* _TASK DETAILS_: Report the number of lines in the entries below that include the word "Clear", and nothing else.
▬▬▬▬▬▬
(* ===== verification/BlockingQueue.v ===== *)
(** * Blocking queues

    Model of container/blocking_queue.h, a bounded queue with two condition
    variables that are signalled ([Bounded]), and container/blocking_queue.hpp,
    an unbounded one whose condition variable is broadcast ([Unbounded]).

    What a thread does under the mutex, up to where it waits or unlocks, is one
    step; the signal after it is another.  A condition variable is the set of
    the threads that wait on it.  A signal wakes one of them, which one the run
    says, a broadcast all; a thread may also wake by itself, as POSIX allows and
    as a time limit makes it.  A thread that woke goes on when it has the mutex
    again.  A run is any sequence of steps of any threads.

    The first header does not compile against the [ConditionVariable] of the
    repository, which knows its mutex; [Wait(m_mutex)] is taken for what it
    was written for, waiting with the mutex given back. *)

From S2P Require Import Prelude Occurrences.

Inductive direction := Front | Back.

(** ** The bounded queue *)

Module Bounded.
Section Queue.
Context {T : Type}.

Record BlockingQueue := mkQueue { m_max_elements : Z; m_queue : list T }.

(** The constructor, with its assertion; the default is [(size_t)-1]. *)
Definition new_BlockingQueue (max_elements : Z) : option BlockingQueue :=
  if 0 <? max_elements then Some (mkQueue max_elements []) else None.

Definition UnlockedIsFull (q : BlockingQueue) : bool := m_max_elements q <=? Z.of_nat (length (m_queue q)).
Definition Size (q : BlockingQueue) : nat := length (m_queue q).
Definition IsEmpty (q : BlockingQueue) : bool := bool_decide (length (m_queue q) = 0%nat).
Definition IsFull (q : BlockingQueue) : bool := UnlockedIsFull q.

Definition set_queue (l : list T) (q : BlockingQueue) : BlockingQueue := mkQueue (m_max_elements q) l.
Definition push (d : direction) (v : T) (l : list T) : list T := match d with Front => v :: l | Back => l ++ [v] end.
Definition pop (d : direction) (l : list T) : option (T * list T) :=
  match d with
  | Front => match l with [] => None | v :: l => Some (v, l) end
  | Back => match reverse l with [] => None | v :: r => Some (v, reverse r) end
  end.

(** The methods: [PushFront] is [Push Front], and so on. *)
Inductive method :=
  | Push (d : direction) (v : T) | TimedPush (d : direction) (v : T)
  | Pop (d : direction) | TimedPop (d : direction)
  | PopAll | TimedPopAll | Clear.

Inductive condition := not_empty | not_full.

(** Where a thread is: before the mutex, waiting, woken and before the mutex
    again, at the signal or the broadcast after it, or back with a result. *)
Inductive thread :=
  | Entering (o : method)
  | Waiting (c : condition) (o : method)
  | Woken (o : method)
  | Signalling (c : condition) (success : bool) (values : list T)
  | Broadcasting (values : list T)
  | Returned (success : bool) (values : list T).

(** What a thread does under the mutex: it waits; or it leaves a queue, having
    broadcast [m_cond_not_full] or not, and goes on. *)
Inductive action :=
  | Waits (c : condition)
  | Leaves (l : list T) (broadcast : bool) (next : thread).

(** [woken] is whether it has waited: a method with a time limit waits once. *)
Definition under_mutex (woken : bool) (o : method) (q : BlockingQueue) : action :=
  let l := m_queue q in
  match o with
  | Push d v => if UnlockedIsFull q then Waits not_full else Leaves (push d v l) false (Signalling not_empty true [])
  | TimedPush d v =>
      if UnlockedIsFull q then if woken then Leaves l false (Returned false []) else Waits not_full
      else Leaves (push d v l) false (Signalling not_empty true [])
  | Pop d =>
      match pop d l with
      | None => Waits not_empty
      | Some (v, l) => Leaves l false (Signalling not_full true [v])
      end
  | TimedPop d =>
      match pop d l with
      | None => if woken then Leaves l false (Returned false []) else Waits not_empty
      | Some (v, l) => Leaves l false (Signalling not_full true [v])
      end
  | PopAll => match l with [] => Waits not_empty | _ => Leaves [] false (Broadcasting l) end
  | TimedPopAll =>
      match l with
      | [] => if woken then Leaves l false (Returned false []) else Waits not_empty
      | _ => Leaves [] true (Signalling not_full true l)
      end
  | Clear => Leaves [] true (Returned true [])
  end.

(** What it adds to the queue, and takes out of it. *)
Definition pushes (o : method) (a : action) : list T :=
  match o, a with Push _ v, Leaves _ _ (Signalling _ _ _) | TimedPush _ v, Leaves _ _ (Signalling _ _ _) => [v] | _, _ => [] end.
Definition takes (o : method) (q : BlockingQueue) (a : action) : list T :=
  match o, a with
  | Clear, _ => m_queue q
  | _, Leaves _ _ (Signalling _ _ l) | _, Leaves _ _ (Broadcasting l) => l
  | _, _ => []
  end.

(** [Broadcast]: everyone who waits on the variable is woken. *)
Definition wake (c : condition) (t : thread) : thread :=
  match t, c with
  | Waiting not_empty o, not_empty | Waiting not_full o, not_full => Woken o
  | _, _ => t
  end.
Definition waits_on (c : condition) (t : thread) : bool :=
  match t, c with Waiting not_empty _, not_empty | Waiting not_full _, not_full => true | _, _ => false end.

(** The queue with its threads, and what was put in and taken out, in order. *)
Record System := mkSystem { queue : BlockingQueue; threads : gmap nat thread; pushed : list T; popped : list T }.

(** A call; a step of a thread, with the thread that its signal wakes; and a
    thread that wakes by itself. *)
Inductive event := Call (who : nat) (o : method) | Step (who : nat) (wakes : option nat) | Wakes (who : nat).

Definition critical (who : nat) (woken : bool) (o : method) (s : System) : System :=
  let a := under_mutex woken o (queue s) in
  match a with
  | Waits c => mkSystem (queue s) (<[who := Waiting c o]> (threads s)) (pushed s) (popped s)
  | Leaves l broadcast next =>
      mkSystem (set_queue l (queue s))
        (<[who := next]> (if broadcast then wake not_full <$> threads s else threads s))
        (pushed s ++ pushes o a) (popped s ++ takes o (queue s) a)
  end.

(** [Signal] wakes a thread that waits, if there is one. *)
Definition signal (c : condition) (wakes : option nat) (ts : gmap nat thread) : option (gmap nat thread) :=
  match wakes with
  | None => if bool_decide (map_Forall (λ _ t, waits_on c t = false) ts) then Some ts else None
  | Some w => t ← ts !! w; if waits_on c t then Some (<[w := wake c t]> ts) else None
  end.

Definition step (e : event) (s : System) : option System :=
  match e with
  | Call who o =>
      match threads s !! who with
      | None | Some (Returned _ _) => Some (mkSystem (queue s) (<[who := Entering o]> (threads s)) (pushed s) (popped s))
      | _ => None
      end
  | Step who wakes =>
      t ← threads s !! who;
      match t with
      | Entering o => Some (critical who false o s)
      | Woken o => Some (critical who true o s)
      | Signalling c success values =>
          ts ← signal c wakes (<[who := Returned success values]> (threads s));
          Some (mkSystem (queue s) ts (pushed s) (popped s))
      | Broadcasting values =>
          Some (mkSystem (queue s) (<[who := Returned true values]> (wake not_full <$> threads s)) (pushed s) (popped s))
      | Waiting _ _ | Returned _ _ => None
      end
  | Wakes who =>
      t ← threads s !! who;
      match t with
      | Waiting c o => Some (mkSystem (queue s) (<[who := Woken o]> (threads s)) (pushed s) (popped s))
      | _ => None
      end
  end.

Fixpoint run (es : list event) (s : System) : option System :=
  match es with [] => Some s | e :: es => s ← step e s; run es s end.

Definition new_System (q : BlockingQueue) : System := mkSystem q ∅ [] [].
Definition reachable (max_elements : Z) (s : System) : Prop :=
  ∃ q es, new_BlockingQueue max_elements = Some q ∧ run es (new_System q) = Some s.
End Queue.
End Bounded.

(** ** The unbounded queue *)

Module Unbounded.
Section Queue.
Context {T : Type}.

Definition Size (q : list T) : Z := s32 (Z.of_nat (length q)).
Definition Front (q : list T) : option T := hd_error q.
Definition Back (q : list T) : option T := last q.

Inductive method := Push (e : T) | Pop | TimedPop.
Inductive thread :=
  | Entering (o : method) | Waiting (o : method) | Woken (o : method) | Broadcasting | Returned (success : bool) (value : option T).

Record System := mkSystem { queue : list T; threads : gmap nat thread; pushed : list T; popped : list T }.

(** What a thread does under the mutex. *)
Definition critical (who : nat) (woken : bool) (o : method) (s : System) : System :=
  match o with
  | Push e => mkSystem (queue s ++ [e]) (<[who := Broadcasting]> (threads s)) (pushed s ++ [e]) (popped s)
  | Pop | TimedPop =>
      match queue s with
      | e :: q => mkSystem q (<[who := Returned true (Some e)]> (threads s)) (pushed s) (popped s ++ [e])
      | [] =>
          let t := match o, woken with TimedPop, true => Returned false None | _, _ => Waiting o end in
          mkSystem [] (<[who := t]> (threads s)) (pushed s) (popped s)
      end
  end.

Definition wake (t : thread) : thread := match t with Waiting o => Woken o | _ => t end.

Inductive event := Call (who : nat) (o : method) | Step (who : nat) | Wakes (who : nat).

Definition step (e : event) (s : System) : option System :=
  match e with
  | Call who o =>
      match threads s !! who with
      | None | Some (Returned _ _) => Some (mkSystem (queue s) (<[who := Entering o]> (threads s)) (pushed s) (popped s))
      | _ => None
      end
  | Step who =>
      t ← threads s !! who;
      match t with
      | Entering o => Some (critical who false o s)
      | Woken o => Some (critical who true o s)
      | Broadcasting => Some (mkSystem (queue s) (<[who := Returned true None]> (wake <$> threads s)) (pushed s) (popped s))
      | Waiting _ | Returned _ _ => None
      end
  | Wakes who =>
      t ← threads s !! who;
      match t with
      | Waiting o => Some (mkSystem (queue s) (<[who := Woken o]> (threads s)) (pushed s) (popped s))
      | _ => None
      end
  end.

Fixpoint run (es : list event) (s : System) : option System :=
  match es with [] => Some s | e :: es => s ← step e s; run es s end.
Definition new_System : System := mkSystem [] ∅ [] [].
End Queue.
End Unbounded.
▬▬▬▬▬▬
* _SOLUTION FOR THIS TASK_: 3